● Stored data entries:
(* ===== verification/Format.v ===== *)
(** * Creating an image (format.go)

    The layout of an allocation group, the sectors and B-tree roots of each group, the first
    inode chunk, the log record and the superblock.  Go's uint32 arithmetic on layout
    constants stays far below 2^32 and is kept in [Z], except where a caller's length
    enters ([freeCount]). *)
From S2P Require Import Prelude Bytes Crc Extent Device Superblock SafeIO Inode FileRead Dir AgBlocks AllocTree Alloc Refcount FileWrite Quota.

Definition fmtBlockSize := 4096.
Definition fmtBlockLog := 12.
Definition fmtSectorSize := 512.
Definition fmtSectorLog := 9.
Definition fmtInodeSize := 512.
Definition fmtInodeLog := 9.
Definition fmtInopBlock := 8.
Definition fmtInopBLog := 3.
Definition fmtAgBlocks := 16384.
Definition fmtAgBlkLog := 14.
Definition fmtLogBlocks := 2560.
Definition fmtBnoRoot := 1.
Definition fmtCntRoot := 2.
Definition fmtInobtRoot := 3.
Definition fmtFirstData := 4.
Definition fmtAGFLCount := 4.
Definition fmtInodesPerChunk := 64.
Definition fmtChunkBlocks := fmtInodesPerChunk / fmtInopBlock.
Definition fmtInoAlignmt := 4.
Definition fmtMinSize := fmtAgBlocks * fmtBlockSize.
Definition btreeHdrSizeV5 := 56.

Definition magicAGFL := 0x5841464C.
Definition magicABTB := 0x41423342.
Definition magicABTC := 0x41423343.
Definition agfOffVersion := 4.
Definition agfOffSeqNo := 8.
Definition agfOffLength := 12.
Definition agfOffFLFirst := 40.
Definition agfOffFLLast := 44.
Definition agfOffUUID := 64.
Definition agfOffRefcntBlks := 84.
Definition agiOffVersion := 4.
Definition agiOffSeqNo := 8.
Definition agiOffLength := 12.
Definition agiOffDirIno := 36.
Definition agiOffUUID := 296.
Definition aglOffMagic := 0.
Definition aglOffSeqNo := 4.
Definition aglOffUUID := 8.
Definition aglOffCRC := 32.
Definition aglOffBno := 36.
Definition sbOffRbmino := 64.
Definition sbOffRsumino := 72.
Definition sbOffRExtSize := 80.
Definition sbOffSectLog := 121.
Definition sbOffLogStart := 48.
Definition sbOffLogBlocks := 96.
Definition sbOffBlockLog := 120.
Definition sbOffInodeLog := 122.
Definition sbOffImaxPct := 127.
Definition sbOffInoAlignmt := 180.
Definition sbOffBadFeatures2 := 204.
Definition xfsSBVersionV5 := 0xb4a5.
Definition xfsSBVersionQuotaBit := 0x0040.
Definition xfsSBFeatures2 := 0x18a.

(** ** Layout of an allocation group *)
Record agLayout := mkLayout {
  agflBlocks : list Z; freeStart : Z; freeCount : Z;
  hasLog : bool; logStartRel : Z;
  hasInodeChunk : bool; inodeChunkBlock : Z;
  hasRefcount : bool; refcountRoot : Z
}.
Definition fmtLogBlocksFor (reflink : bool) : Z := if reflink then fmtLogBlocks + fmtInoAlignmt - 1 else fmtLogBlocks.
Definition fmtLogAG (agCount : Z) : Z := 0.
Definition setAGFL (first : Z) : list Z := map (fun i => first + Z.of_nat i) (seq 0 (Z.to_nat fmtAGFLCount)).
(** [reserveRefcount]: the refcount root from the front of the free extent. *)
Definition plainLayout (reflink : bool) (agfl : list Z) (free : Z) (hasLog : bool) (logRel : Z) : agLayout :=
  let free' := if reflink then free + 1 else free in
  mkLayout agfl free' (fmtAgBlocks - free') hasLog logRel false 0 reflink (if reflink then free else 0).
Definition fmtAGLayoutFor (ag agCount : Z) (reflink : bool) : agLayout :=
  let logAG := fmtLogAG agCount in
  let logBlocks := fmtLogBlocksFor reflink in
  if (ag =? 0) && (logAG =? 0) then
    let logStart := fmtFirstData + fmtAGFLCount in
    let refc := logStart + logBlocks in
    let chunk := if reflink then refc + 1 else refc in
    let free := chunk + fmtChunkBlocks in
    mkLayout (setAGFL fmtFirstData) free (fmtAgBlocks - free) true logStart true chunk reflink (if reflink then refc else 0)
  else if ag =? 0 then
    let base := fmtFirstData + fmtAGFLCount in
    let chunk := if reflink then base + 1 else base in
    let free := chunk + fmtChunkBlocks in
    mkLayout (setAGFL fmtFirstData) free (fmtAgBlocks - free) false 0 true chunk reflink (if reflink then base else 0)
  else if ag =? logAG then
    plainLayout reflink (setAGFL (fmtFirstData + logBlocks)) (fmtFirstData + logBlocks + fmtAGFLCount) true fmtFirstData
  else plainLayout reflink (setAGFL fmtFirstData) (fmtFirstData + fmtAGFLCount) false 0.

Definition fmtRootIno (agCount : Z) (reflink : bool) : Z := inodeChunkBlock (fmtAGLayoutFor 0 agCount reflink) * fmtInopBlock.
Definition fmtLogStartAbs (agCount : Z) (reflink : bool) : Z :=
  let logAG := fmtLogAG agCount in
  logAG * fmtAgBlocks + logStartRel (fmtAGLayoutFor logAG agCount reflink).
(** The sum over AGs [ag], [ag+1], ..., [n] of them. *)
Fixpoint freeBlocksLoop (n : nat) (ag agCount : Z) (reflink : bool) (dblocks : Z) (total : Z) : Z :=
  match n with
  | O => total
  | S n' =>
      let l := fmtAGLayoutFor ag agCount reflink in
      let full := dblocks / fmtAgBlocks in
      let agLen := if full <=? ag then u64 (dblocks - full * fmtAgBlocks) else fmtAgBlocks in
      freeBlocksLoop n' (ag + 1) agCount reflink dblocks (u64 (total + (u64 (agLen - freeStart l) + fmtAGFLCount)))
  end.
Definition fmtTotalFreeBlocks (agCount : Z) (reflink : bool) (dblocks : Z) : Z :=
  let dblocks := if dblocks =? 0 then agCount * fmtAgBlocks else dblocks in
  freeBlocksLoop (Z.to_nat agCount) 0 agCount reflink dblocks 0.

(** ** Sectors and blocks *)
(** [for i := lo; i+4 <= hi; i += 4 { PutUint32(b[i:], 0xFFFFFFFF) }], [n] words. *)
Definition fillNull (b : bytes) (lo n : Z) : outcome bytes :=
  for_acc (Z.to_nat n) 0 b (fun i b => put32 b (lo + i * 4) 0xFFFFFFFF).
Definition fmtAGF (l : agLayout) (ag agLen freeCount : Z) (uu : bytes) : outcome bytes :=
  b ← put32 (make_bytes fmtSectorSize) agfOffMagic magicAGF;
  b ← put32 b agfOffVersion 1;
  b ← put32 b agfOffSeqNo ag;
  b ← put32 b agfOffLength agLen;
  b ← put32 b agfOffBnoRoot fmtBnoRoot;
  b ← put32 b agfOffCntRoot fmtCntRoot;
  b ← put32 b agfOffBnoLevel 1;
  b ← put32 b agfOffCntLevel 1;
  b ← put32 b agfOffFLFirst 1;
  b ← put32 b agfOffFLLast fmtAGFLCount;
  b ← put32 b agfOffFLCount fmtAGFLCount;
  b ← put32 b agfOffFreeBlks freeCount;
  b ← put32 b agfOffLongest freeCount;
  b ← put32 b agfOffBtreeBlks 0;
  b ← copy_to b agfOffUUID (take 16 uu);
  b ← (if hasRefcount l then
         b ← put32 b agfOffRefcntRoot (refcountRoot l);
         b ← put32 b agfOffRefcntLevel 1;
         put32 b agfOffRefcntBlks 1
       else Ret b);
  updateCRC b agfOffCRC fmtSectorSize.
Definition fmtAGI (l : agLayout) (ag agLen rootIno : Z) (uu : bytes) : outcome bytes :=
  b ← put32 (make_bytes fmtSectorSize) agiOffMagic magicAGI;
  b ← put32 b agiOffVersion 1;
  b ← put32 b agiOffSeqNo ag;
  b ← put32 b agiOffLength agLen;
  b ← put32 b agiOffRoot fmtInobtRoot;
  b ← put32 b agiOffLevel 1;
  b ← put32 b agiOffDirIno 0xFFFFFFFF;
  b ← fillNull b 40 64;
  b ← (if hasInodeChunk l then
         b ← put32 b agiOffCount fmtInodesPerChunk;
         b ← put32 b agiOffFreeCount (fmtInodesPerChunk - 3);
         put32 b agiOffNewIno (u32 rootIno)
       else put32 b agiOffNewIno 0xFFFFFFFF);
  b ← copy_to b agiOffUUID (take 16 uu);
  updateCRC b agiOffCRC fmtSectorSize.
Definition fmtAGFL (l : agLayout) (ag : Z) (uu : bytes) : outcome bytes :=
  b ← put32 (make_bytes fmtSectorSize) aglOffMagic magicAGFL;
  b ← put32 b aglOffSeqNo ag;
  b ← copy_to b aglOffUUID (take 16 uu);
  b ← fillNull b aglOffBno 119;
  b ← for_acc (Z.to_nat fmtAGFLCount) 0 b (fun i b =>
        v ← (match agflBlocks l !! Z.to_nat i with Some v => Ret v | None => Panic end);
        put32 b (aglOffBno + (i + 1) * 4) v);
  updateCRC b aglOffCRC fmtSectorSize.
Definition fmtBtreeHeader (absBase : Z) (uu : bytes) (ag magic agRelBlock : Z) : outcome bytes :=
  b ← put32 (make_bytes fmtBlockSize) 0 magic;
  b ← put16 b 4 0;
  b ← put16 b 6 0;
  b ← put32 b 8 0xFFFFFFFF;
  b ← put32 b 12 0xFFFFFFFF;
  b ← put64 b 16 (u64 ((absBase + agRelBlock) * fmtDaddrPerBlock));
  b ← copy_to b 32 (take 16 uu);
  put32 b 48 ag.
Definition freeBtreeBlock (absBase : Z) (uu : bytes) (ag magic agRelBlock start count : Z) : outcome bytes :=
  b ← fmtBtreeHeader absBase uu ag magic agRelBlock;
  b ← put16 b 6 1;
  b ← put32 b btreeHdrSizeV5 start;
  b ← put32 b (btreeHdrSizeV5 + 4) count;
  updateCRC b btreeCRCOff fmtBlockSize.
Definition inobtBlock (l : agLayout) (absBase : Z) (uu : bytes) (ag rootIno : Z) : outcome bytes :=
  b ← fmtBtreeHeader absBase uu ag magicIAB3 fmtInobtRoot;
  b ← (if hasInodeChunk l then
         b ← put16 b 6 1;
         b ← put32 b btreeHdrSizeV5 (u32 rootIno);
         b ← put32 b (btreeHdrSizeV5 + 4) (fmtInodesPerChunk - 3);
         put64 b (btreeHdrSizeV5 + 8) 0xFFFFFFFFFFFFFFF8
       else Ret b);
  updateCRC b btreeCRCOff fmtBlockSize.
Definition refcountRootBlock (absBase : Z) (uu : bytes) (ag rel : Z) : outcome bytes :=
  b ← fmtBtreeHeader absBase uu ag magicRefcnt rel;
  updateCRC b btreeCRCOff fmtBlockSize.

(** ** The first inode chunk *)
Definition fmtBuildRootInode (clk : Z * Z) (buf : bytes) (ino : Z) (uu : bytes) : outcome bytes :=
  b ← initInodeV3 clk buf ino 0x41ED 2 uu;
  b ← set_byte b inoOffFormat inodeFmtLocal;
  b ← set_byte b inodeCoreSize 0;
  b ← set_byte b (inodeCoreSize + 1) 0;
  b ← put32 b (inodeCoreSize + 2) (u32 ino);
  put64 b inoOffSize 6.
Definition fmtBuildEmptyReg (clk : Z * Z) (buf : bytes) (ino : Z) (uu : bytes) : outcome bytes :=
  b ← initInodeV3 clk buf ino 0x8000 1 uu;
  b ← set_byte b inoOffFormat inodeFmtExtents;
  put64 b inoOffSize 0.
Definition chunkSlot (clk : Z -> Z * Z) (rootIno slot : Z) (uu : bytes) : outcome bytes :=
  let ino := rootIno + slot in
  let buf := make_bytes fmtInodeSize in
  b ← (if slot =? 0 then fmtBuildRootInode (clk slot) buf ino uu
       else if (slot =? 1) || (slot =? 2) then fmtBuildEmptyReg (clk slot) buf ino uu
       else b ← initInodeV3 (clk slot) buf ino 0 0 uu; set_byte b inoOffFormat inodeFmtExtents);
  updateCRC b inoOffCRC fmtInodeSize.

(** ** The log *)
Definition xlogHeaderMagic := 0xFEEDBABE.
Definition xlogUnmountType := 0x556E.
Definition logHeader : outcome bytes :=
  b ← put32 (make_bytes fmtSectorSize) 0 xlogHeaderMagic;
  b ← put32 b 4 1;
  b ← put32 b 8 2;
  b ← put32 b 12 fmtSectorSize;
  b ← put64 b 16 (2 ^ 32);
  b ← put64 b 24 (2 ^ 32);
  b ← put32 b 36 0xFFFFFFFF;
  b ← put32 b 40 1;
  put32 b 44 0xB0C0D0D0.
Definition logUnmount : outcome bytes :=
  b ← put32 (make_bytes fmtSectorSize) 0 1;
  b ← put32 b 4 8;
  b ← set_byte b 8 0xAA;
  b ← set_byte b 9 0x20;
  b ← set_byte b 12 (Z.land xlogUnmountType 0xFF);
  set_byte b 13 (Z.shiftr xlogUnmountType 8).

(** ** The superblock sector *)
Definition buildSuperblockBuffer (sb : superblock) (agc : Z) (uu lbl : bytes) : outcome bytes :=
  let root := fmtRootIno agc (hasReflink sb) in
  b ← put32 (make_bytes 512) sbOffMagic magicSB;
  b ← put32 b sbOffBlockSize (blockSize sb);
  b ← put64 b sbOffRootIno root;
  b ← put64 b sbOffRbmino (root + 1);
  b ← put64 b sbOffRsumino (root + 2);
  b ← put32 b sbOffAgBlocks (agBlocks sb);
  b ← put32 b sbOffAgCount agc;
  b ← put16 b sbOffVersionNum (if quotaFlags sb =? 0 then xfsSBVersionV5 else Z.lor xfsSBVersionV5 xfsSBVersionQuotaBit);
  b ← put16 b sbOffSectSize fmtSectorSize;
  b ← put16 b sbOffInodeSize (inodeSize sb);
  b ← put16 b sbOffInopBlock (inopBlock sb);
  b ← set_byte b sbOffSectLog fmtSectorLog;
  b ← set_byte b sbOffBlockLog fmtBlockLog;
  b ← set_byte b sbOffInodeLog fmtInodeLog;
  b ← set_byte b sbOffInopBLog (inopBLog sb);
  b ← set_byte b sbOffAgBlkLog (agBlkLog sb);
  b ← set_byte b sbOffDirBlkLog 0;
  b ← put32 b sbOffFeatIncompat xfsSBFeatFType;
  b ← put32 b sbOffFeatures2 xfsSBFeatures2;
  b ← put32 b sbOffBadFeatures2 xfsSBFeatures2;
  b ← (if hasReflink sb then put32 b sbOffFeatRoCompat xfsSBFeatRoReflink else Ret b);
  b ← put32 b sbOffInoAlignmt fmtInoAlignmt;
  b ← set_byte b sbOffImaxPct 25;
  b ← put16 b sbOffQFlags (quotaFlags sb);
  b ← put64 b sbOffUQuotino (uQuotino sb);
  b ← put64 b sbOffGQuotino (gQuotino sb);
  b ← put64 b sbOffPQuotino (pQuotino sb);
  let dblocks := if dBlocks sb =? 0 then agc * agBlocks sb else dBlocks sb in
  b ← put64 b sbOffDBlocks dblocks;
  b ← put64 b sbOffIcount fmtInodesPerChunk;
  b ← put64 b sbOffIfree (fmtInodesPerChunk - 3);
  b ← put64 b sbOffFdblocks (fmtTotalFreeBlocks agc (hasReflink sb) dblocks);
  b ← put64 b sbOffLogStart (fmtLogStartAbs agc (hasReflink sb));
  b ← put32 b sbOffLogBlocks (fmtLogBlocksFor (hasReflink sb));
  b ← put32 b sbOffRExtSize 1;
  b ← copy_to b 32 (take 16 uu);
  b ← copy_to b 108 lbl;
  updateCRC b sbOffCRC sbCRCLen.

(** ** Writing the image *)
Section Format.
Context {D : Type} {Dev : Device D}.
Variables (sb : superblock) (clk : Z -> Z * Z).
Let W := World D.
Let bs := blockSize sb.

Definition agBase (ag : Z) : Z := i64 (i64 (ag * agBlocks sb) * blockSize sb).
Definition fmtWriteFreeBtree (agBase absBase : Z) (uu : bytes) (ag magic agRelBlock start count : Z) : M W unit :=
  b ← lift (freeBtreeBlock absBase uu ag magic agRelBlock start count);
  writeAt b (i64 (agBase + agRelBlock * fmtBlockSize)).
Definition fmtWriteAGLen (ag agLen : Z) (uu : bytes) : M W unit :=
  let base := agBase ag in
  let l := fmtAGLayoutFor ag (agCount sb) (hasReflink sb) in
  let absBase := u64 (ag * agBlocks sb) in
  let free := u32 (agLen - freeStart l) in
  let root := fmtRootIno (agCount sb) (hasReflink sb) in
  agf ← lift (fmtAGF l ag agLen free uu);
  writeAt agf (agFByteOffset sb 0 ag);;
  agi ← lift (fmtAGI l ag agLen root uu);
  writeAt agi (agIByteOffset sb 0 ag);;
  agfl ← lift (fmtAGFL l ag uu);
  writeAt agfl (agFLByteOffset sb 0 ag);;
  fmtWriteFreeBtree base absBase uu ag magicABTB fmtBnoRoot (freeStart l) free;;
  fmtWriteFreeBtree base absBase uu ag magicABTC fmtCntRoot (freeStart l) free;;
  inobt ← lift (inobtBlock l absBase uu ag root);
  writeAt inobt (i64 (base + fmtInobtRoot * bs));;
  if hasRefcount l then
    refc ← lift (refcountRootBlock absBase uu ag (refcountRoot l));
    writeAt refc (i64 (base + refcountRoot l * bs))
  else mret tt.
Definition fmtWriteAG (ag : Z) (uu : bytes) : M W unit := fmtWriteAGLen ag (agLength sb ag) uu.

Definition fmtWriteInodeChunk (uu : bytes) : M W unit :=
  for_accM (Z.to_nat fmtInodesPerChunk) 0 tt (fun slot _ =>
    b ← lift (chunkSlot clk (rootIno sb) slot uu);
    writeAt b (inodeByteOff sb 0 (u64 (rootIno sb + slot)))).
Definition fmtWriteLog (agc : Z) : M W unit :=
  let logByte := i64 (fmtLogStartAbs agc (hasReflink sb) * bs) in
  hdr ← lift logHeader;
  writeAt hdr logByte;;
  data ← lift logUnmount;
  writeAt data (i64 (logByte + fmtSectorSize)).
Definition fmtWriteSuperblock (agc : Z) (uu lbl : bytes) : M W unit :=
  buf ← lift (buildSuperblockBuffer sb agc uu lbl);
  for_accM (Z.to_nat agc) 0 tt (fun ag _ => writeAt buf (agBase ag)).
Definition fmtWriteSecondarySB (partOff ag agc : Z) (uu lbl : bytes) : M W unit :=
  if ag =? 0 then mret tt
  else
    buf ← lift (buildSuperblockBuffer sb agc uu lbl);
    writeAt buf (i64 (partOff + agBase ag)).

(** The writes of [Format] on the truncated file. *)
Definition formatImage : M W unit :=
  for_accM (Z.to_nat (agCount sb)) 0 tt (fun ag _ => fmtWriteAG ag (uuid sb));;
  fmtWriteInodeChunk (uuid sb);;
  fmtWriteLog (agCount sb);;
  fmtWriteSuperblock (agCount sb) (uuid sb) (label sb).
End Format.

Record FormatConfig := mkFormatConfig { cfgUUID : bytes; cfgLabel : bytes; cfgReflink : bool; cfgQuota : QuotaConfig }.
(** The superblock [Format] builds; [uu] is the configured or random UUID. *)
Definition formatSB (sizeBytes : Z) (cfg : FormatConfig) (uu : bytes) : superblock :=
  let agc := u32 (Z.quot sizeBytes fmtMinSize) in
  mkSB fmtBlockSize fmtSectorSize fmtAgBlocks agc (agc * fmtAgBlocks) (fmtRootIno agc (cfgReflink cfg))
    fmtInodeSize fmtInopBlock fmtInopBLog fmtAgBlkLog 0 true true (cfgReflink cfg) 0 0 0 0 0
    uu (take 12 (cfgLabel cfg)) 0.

● Activity: Could you return every line from the entries above in which the string "fmtLogStartAbs" occurs?

● Written reply:
Definition fmtLogStartAbs (agCount : Z) (reflink : bool) : Z :=
  b ← put64 b sbOffLogStart (fmtLogStartAbs agc (hasReflink sb));
  let logByte := i64 (fmtLogStartAbs agc (hasReflink sb) * bs) in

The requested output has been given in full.